* **Instructions to follow**
Return, exactly and in full, the lines of the records below starting at the one with "Local Open Scope nat_scope." and ending at the one with "Definition MAX_PEER_BSSIDS : nat := 8.", and no other lines.

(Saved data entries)

◆ ◆ ◆ ◆ ◆

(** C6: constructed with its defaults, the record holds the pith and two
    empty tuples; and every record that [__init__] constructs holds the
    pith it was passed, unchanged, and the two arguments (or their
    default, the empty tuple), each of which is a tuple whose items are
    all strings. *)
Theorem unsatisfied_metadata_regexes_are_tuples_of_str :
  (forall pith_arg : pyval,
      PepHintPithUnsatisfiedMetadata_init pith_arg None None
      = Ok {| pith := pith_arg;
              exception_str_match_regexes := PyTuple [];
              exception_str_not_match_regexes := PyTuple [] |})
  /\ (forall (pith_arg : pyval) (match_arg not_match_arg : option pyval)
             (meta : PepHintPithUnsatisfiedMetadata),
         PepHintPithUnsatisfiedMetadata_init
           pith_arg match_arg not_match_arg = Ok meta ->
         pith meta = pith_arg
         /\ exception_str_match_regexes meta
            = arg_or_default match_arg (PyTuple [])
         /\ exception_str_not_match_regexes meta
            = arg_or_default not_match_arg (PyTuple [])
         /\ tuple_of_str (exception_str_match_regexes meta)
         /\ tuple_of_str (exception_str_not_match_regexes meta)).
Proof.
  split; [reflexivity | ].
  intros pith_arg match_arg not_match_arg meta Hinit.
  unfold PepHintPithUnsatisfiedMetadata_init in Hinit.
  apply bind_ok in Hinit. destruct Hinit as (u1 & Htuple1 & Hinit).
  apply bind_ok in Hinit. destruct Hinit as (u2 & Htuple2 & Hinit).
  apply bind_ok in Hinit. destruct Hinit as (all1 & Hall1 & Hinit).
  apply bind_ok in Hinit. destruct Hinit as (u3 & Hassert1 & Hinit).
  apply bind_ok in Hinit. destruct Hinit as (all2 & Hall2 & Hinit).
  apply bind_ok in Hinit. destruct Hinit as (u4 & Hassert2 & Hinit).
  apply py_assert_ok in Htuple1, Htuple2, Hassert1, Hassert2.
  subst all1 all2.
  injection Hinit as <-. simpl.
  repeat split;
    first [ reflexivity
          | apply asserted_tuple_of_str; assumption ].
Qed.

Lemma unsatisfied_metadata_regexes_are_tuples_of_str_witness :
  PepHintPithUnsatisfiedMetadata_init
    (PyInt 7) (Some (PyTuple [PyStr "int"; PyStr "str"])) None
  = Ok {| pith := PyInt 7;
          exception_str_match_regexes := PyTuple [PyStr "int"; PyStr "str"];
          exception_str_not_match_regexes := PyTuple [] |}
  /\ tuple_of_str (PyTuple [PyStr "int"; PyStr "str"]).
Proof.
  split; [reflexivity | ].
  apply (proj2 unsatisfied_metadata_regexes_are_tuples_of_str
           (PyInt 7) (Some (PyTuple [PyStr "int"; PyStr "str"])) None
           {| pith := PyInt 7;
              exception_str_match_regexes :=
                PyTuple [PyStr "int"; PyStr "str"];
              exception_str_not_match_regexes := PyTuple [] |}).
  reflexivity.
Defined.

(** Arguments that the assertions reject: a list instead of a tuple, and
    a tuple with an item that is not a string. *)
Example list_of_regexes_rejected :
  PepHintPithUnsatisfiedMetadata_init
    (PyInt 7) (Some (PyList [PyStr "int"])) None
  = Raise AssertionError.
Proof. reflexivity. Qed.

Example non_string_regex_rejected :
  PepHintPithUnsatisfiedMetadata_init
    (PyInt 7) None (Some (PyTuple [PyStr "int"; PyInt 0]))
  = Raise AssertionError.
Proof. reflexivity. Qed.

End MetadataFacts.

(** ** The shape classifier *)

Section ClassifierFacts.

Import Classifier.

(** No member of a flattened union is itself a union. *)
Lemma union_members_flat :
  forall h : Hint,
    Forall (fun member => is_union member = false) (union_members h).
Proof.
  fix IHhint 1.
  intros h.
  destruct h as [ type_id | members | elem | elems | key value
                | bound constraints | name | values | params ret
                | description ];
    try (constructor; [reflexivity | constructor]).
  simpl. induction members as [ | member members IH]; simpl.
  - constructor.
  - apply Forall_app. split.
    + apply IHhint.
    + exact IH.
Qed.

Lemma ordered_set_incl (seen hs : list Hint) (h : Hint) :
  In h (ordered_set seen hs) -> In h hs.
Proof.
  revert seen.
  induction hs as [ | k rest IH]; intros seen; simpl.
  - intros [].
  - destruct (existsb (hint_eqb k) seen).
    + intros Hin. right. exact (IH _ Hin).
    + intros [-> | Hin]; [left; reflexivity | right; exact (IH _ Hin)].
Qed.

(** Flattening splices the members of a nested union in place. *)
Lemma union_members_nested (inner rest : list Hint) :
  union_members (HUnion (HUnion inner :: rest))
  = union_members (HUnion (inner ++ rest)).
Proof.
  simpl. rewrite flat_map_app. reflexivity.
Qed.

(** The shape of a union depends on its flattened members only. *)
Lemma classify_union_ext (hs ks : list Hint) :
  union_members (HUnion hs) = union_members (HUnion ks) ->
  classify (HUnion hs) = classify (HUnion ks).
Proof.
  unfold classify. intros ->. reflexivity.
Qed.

◆ ◆ ◆ ◆ ◆

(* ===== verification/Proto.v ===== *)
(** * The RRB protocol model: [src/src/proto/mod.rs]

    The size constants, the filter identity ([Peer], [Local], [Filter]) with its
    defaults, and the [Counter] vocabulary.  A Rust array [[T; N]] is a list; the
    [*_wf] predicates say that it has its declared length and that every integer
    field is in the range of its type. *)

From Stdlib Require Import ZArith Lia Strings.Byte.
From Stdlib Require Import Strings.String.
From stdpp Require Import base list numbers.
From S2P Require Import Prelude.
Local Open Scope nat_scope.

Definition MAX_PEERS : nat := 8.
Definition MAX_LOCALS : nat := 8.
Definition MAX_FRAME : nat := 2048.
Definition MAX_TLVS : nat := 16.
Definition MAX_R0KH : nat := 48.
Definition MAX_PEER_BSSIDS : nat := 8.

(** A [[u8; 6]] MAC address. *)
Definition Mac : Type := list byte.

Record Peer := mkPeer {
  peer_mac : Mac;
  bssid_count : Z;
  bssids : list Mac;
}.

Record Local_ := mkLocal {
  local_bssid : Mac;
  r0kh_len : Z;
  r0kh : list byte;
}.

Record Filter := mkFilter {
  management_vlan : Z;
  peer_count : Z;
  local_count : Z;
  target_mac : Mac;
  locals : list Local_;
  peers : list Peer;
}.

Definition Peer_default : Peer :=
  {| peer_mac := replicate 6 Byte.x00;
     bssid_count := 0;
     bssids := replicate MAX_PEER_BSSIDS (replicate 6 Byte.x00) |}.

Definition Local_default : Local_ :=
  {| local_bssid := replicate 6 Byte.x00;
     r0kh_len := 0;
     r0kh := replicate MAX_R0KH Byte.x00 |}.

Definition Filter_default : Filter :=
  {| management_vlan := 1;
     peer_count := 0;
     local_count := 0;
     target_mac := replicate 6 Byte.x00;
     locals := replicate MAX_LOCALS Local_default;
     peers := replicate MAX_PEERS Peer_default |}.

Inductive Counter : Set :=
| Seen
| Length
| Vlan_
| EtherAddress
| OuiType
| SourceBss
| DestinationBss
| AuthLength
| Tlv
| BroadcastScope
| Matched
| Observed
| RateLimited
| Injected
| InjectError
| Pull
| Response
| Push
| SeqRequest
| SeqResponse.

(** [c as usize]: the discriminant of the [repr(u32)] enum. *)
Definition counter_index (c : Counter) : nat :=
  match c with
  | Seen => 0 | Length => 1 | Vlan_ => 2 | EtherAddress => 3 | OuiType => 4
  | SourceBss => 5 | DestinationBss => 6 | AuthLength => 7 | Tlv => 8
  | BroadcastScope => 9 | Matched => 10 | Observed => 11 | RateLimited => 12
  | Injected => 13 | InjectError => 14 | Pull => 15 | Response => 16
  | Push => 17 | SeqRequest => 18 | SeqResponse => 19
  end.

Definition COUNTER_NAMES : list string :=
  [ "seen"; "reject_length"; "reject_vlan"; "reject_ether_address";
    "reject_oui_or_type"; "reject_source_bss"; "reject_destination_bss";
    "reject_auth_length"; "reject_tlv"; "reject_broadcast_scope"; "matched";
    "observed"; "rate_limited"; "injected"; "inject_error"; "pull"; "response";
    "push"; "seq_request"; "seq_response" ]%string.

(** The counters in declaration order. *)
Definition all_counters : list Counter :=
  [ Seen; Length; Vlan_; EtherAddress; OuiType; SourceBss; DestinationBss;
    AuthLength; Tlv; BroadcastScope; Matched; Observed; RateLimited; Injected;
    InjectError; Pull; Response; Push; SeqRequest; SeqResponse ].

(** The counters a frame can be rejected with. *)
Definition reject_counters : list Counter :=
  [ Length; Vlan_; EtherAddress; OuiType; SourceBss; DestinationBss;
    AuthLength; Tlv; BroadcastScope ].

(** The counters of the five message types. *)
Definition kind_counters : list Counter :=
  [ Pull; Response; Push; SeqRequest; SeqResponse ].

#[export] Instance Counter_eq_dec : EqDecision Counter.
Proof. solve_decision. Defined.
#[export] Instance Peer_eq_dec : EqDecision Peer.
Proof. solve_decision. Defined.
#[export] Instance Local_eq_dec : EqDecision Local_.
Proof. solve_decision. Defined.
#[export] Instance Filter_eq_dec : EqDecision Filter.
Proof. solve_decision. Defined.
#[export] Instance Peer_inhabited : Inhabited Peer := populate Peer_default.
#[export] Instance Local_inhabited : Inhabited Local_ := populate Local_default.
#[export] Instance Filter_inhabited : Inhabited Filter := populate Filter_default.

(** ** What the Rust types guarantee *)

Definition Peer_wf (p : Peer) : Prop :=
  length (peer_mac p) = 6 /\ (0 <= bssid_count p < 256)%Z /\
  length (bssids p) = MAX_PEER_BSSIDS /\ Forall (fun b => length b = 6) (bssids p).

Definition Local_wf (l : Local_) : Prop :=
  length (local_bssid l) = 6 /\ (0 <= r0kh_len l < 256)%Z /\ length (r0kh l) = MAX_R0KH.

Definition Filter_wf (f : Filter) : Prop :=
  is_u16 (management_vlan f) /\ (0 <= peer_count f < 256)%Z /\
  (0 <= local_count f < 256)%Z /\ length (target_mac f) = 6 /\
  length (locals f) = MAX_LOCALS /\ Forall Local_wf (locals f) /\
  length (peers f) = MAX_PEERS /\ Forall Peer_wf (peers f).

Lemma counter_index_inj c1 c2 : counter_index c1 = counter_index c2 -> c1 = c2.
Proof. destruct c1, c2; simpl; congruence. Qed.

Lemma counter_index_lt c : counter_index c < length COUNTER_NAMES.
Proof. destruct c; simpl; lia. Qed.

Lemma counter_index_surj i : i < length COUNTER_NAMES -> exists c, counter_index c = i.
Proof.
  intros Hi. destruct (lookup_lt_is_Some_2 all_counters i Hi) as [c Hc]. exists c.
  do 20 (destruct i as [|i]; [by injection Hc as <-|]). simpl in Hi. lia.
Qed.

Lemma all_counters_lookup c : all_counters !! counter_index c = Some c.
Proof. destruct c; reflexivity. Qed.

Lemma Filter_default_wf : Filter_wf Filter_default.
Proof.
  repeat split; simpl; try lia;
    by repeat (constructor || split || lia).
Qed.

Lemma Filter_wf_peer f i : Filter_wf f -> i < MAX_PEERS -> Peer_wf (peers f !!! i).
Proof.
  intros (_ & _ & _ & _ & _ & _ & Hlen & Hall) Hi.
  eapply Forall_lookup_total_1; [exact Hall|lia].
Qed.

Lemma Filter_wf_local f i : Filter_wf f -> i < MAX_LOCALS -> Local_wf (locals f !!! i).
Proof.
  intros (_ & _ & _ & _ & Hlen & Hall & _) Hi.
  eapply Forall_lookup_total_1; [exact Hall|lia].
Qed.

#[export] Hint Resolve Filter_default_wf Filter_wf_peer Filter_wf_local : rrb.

◆ ◆ ◆ ◆ ◆

* **Task response**
Local Open Scope nat_scope.

Definition MAX_PEERS : nat := 8.
Definition MAX_LOCALS : nat := 8.
Definition MAX_FRAME : nat := 2048.
Definition MAX_TLVS : nat := 16.
Definition MAX_R0KH : nat := 48.
Definition MAX_PEER_BSSIDS : nat := 8.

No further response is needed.